■ **Material provided**
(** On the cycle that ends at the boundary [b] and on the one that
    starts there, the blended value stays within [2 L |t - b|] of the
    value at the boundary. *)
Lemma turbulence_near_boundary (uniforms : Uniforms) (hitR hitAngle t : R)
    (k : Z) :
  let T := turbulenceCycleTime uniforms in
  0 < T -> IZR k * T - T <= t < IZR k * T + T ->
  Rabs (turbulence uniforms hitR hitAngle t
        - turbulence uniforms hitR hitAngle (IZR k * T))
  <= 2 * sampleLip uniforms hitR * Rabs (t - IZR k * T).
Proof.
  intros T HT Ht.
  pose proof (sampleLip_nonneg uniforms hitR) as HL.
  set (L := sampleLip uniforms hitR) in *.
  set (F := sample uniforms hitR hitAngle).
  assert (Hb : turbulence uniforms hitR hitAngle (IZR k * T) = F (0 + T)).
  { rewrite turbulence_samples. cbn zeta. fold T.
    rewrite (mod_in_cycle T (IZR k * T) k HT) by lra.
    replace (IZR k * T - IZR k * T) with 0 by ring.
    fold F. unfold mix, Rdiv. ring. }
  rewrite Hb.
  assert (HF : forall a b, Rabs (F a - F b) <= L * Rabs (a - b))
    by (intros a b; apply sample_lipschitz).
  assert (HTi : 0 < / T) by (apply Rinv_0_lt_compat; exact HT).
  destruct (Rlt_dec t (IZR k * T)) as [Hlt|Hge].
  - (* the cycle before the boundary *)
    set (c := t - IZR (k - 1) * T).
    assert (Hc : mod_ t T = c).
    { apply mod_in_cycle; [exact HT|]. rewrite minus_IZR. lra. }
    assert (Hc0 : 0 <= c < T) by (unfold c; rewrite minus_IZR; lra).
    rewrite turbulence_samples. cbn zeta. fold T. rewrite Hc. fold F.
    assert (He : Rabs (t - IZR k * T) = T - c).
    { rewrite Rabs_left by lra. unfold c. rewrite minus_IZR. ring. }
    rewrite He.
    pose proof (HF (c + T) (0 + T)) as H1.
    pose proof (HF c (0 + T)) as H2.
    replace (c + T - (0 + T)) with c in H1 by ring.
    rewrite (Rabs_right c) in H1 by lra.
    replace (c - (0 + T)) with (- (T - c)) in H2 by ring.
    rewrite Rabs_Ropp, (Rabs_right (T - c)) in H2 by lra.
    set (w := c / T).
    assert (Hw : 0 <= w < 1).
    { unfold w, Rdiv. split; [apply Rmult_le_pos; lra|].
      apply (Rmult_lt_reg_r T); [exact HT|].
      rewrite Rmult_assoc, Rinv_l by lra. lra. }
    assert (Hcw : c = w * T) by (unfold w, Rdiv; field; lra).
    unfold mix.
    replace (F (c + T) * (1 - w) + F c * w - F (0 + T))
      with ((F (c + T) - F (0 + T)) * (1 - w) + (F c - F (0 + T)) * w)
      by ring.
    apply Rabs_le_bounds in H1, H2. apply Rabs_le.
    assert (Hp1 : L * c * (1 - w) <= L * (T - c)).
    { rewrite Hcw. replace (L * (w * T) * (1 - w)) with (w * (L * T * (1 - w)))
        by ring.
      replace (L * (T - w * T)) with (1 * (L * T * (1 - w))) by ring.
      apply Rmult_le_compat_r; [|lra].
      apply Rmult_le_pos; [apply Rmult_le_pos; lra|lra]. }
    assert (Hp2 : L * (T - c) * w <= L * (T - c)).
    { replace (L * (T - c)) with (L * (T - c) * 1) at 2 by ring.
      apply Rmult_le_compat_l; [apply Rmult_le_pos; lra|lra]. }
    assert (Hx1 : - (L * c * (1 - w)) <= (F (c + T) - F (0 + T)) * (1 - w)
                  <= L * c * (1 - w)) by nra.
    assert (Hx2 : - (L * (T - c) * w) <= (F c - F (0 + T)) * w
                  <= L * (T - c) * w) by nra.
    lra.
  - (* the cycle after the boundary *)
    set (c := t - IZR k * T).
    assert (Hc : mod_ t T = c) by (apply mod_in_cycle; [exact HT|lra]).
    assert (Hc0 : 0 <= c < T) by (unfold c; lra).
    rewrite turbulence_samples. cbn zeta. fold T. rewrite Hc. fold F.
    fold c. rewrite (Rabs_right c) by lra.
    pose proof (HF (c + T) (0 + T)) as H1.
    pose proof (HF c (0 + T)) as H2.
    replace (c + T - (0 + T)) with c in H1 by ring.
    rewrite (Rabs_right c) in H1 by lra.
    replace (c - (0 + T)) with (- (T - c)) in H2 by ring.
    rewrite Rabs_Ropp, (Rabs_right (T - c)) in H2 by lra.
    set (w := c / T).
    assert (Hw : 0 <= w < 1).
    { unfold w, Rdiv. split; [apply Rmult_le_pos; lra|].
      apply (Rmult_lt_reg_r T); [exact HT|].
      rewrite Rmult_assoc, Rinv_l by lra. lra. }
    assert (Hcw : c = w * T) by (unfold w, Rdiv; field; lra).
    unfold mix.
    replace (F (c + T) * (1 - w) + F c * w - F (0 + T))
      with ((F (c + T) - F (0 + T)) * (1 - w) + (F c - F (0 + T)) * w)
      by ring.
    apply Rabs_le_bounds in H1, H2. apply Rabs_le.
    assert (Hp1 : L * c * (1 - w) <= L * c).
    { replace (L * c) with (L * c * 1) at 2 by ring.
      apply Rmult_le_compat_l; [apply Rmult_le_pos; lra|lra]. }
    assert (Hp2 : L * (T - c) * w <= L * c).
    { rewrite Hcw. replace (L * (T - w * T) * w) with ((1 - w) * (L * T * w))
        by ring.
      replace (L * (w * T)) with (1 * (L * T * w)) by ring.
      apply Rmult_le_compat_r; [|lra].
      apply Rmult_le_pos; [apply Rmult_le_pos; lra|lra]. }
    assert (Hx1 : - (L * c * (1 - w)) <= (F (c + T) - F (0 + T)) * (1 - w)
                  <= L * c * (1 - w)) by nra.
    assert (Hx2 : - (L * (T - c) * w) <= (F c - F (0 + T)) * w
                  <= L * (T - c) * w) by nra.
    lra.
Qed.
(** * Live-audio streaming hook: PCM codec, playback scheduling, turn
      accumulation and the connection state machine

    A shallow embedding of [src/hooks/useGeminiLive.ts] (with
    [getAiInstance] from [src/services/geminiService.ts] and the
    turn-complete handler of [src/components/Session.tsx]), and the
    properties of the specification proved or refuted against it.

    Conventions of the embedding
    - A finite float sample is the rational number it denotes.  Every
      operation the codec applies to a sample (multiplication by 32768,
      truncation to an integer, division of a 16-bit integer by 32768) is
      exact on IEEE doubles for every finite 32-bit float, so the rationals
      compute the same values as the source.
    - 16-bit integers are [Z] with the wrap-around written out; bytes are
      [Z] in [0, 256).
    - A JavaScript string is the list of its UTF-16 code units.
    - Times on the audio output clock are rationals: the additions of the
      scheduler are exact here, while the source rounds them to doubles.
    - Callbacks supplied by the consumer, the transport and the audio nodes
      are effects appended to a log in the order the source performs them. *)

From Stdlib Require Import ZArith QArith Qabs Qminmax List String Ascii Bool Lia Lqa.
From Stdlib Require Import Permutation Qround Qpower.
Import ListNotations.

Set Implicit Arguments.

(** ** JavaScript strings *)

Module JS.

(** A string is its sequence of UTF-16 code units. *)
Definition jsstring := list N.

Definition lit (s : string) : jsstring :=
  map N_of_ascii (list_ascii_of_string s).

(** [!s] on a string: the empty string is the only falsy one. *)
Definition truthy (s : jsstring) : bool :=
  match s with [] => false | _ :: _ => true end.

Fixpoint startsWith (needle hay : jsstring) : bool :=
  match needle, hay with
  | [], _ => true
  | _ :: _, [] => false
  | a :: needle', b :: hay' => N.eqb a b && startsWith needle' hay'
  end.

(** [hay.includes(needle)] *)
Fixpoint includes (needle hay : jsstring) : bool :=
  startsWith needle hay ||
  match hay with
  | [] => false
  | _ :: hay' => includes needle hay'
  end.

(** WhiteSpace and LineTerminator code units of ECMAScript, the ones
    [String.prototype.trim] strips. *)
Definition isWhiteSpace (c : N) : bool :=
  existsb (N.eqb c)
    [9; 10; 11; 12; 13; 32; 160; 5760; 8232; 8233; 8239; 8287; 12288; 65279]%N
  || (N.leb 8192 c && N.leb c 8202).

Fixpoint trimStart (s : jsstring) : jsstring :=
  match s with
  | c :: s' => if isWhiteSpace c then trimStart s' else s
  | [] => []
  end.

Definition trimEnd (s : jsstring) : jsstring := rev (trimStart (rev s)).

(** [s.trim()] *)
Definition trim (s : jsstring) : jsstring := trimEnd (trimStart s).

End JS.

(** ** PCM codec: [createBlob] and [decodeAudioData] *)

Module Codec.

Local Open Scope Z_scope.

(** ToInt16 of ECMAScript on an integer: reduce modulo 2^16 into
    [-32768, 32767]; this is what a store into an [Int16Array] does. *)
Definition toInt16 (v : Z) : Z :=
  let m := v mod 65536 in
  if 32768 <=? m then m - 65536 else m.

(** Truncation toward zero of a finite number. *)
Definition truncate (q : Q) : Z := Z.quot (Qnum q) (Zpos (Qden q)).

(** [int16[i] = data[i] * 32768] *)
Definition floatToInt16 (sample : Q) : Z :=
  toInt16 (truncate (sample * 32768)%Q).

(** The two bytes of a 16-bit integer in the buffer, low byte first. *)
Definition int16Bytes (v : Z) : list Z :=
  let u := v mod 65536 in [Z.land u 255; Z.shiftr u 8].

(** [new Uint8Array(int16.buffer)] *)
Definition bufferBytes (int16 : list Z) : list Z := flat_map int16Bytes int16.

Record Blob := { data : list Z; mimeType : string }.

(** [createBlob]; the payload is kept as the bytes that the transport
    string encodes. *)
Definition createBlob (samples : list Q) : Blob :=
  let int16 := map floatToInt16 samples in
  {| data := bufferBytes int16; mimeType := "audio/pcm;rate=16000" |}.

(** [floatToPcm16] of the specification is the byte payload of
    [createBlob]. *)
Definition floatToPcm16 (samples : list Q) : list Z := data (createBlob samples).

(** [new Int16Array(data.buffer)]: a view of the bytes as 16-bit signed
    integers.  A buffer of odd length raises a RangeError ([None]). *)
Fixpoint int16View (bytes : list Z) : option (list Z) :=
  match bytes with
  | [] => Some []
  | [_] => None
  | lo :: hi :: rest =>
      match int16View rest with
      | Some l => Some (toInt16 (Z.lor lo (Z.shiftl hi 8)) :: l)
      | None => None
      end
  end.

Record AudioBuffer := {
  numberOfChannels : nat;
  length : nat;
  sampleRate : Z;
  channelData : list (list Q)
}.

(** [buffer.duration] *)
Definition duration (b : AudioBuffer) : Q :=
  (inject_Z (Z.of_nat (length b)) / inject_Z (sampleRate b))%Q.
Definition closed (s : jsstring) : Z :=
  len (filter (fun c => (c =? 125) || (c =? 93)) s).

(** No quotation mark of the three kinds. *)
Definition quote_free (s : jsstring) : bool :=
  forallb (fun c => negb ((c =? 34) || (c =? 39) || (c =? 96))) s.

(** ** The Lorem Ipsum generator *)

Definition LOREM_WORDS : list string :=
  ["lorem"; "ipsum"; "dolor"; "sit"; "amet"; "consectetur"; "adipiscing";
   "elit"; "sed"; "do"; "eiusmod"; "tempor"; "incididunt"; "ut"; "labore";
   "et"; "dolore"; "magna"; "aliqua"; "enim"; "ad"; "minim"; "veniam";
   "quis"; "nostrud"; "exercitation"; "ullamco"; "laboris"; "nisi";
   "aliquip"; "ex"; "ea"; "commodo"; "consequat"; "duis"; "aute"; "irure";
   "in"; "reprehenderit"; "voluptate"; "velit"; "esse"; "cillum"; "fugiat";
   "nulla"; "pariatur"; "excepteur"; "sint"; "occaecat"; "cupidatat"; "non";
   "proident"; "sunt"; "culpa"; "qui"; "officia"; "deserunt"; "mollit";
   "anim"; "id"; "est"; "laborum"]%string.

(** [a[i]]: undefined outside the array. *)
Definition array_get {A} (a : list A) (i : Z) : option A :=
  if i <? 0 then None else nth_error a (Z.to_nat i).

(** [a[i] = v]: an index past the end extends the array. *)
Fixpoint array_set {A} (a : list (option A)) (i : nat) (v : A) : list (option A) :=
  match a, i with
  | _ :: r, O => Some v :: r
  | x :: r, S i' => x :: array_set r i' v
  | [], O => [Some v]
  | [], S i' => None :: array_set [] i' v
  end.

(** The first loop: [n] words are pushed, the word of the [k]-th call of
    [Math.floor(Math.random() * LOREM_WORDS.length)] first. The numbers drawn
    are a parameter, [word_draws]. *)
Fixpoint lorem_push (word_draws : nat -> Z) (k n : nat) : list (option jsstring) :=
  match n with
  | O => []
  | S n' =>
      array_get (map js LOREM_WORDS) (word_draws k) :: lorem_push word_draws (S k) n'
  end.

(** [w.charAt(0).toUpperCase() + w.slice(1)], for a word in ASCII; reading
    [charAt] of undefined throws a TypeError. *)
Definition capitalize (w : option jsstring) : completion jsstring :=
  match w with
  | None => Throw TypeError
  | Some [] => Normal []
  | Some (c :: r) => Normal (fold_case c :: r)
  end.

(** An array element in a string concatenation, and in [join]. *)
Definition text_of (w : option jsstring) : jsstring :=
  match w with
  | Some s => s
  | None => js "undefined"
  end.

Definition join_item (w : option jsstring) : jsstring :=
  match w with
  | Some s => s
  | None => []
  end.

■ **Exercise**
Nothing should appear in the answer except the lines above from the line with "Some v :: r" through the line with "are a parameter, [word_draws]. *)", both included, written out exactly.

■ **Completed task**
  | _ :: r, O => Some v :: r
  | x :: r, S i' => x :: array_set r i' v
  | [], O => [Some v]
  | [], S i' => None :: array_set [] i' v
  end.

(** The first loop: [n] words are pushed, the word of the [k]-th call of
    [Math.floor(Math.random() * LOREM_WORDS.length)] first. The numbers drawn
    are a parameter, [word_draws]. *)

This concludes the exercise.